Though World War II comparisons abound, and I do not hesitate to make them myself, the fact is this war is much more to be fought on the civilian and ideological front than by military forces. It requires a belief in the superiority of one’s civilization. The Muslims already have that aplenty. The West, in contrast, is self-doubting itself to death. Israel leaving Hizbullah to rearm and the US permitting an ex-president of Iran to lecture on its soil are the greatest desecrations of the victims of 9/11 after five years.

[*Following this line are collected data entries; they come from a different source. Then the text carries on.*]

Lemma AlertRule_Verify_ok ar ar' : AlertRule_Verify ar = (ar', None) → rule_ok ar'.
Proof.
  unfold AlertRule_Verify. destruct (Z.ltb_spec (Rule.GroupId ar) 0); [done|].
  set (ar1 := ar <| Rule.Name := _ |>).
  destruct (String.eqb_spec (Rule.Name ar1) "") as [|Hname]; [done|].
  destruct (str_dangerous (Rule.Name ar1)) eqn:Hdan; [done|].
  pose proof (verify_defaults_kind ar1) as Hkind. pose proof (verify_defaults_frame ar1) as [Hg Hn].
  set (ar2 := verify_defaults ar1) in *. clearbody ar2.
  assert (Rule.GroupId ar2 = Rule.GroupId ar) as Hg' by (rewrite Hg; by unfold ar1; rsimp).
  destruct (String.eqb_spec (Rule.RuleConfig ar2) "") as [|Hcfg]; [done|].
  set (ar3 := if Rule.PromEvalInterval ar2 <=? 0 then ar2 <| Rule.PromEvalInterval := 15 |> else ar2).
  assert (Rule.GroupId ar3 = Rule.GroupId ar ∧ Rule.Name ar3 = Rule.Name ar1 ∧
    Rule.Prod ar3 = Rule.Prod ar2 ∧ Rule.Cate ar3 = Rule.Cate ar2 ∧
    Rule.RuleConfig ar3 = Rule.RuleConfig ar2 ∧ 0 < Rule.PromEvalInterval ar3) as (E1 & E2 & E3 & E4 & E5 & E6).
  { unfold ar3. destruct (Z.leb_spec (Rule.PromEvalInterval ar2) 0); rsimp; split_and!; done || lia. }
  clearbody ar3. destruct Hkind as [Hk1 Hk2]. rewrite <- E3, <- E4 in *. rewrite <- E2 in *. rewrite <- E5 in *.
  rsimp. destruct (list_find _ (fields (trim_space _))) as [[]|] eqn:Ht; [done|].
  destruct (list_find _ (fields (Rule.NotifyGroups ar3))) as [[]|] eqn:Hgr; [done|].
  destruct (validateCronPattern _) eqn:Hcr; [done|]. intros [= <-].
  assert (∀ t, t ∈ fields (trim_space (Rule.AppendTags ar3)) → contains t "=" = true) as Htags.
  { intros t Hin. apply not_false_iff_true. by apply (list_find_None_elem _ _ _ Ht). }
  assert (∀ g, g ∈ fields (Rule.NotifyGroups ar3) → is_Some (parse_int g)) as Hgroups.
  { intros g Hin. apply not_eq_None_Some. by apply (list_find_None_elem _ _ _ Hgr). }
  assert (Rule.CronPattern ar3 ≠ "" → cron_error (Rule.CronPattern ar3) = None) as Hcron.
  { unfold validateCronPattern in Hcr. rsimp. intros Hc%String.eqb_neq. rewrite Hc in Hcr.
    by destruct (cron_error _). }
  unfold clear_notify. rsimp.
  destruct (Z.eqb_spec (Rule.NotifyVersion ar3) 0) as [Hv|Hv]; rsimp;
    [rewrite Hv; cbn [Z.ltb Z.compare]
    |destruct (Z.ltb_spec 0 (Rule.NotifyVersion ar3)) as [Hv'|Hv']];
    split; rsimp; try done; try lia; try (rewrite E1; lia).
  intros g Hin. by apply not_elem_of_nil in Hin.
Qed.

(** Every rule that passes [Verify] is well formed; in particular the fields
    of the notification scheme that is not in use are empty. *)
Theorem AlertRule_Verify_sound ar ar' : AlertRule_Verify ar = (ar', None) → rule_ok ar'.
Proof. apply AlertRule_Verify_ok. Qed.

Lemma AlertRule_DB2FE_tags r r' :
  AlertRule_DB2FE r = Ret r' → Rule.AppendTagsJSON r' = fields (Rule.AppendTags r).
Proof.
  unfold AlertRule_DB2FE. intros (r1 & Hr1 & Hr2)%go_bind_Ret. apply Ret_inj in Hr2. subst r'.
  assert (Rule.AppendTags r1 = Rule.AppendTags r) as E1.
  { unfold DB2FE_times in Hr1. cbv zeta in Hr1. destruct (0 <? _)%nat.
    - apply go_bind_Ret in Hr1 as (s & _ & Hr1). apply go_bind_Ret in Hr1 as (e & _ & Hr1).
      apply Ret_inj in Hr1. subst r1. by rsimp.
    - apply Ret_inj in Hr1. subst r1. by rsimp. }
  rewrite <- E1. clear Hr1 E1 r.
  set (r2 := DB2FE_days r1).
  assert (Rule.AppendTags r2 = Rule.AppendTags r1) as <- by (unfold r2, DB2FE_days; case_match; by rsimp).
  clearbody r2. set (r3 := DB2FE_columns r2).
  assert (Rule.AppendTagsJSON r3 = fields (Rule.AppendTags r2)) as <- by (unfold r3, DB2FE_columns; by rsimp).
  clearbody r3. set (r4 := default_cron r3).
  assert (Rule.AppendTagsJSON r4 = Rule.AppendTagsJSON r3) as <- by (unfold r4, default_cron; case_match; by rsimp).
  clearbody r4. set (r5 := FillDatasourceQueries r4).
  assert (Rule.AppendTagsJSON r5 = Rule.AppendTagsJSON r4) as <-
    by (unfold r5, FillDatasourceQueries; cbv zeta; repeat case_match; by rsimp).
  clearbody r5. unfold FillSeverities. cbv zeta. repeat case_match; cbn [fst]; by rsimp.
Qed.

(** A day group: words without the separator. *)
Definition day_group (g : list string) : Prop :=
  words g ∧ str_forall (char_neb ";"%char) (join g " ") = true.

Lemma days_column_groups groups :
  groups ≠ [] → Forall day_group groups →
  map fields (split (days_column "" groups) ";") = groups.
Proof.
  intros Hne Hall.
  assert (days_column "" groups = join (map (λ g, join g " ") groups) ";") as ->
    by (by destruct groups as [|g [|g' gs]]).
  rewrite (split_join ";"%char "").
  - rewrite map_map. induction Hall as [|g gs [Hg _] _ IH]; [done|]. simpl.
    rewrite fields_join by done. f_equal. destruct gs; [done | by apply IH].
  - by destruct groups.
  - rewrite forallb_elem_of. intros x (g & -> & Hg)%list_elem_of_fmap.
    rewrite Forall_forall in Hall. by apply Hall.
Qed.

(** The time columns, which the JSON part of [FE2DB] leaves alone. *)
Definition times (r : AlertRule) : string * string * string :=
  (Rule.EnableStime r, Rule.EnableEtime r, Rule.EnableDaysOfWeek r).

Lemma then_None x k r : then_ x k = (r, None) → ∃ r1, x = (r1, None) ∧ k r1 = (r, None).
Proof. destruct x as [r1 [err|]]; simpl; naive_solver. Qed.

Lemma FE2DB_json_times f r r' :
  f ∈ [FE2DB_algo; FE2DB_config; FE2DB_annotations; FE2DB_extra] →
  f r = (r', None) → times r' = times r.
Proof.
  intros Hf Hr. unfold times.
  repeat (apply elem_of_cons in Hf as [->|Hf]; [revert Hr;
    unfold FE2DB_algo, FE2DB_config, FE2DB_annotations, FE2DB_extra;
    repeat case_match; intros Hr; try done; injection Hr as <-; by rsimp|]).
  by apply not_elem_of_nil in Hf.
Qed.

Lemma FE2DB_times ar ar' :
  AlertRule_FE2DB ar = (ar', None) → Rule.EnableStimesJSON ar ≠ [] →
  Rule.EnableDaysOfWeeksJSON ar ≠ [] →
  times ar' = (join (Rule.EnableStimesJSON ar) " ", join (Rule.EnableEtimesJSON ar) " ",
    days_column (Rule.EnableDaysOfWeek ar) (Rule.EnableDaysOfWeeksJSON ar)).
Proof.
  unfold AlertRule_FE2DB.
  intros (r1 & Hx1 & (r2 & Hx2 & (r3 & Hx3 & Hx4)%then_None)%then_None)%then_None Hs Hd.
  apply (FE2DB_json_times FE2DB_extra) in Hx4; [|set_solver].
  apply (FE2DB_json_times FE2DB_annotations) in Hx3; [|set_solver].
  apply (FE2DB_json_times FE2DB_config) in Hx2; [|set_solver].
  apply (FE2DB_json_times FE2DB_algo) in Hx1; [|set_solver].
  assert (times (upgrade_config r1) = times r1) as Hu
    by (unfold upgrade_config, times; case_match; by rsimp).
  rewrite Hx4, Hx3, Hx2, Hu, Hx1. clear -Hs Hd. unfold FE2DB_columns, times.
  destruct (Rule.EnableStimesJSON ar) as [|s0 ss] eqn:Es; [done|]. cbn [length Nat.ltb Nat.leb]. rsimp.
  destruct (Rule.EnableDaysOfWeeksJSON ar) as [|d0 ds] eqn:Ed; [done|]. cbn [length Nat.ltb Nat.leb].
  rsimp. case_match; rsimp; by rewrite ?Es.
Qed.

(** The front-end forms of the times. *)
Definition fe_times (r : AlertRule) : list string * list string * list (list string) :=
  (Rule.EnableStimesJSON r, Rule.EnableEtimesJSON r, Rule.EnableDaysOfWeeksJSON r).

If we will honor all these victims of that Islamic attack, we must believe ourselves the targets of an evil ideology and not the receivers of just punishment for deeds done in Sir Livingstone’s day. If we were evil and justly punished on that day, then we are as good as uttering that vile, heartless expression of Ward Churchill’s. Can you look at the father of children working at the tower, at the wife and mother, and see a soulless executor of mass genocide in them? If you can, then please do us a favor and go to the other side already. Take shahadah right now. If you can’t, then come and contribute to the war effort, which, as I said, is more ideological than military, in any way you can. You need not be a soldier, not even a leader; just the companion who lifts his comrade’s hand, as did Aaron and Hur to Moses, bringing victory against Amalek’s spirit of nihilistic self-doubt.
UPDATE (September 11, 13:17): I wish to make clear what my message here really is:
Is Osama Bin Laden dangerous? No doubt about it. But not as dangerous alone as when he meets West Guilt Laden.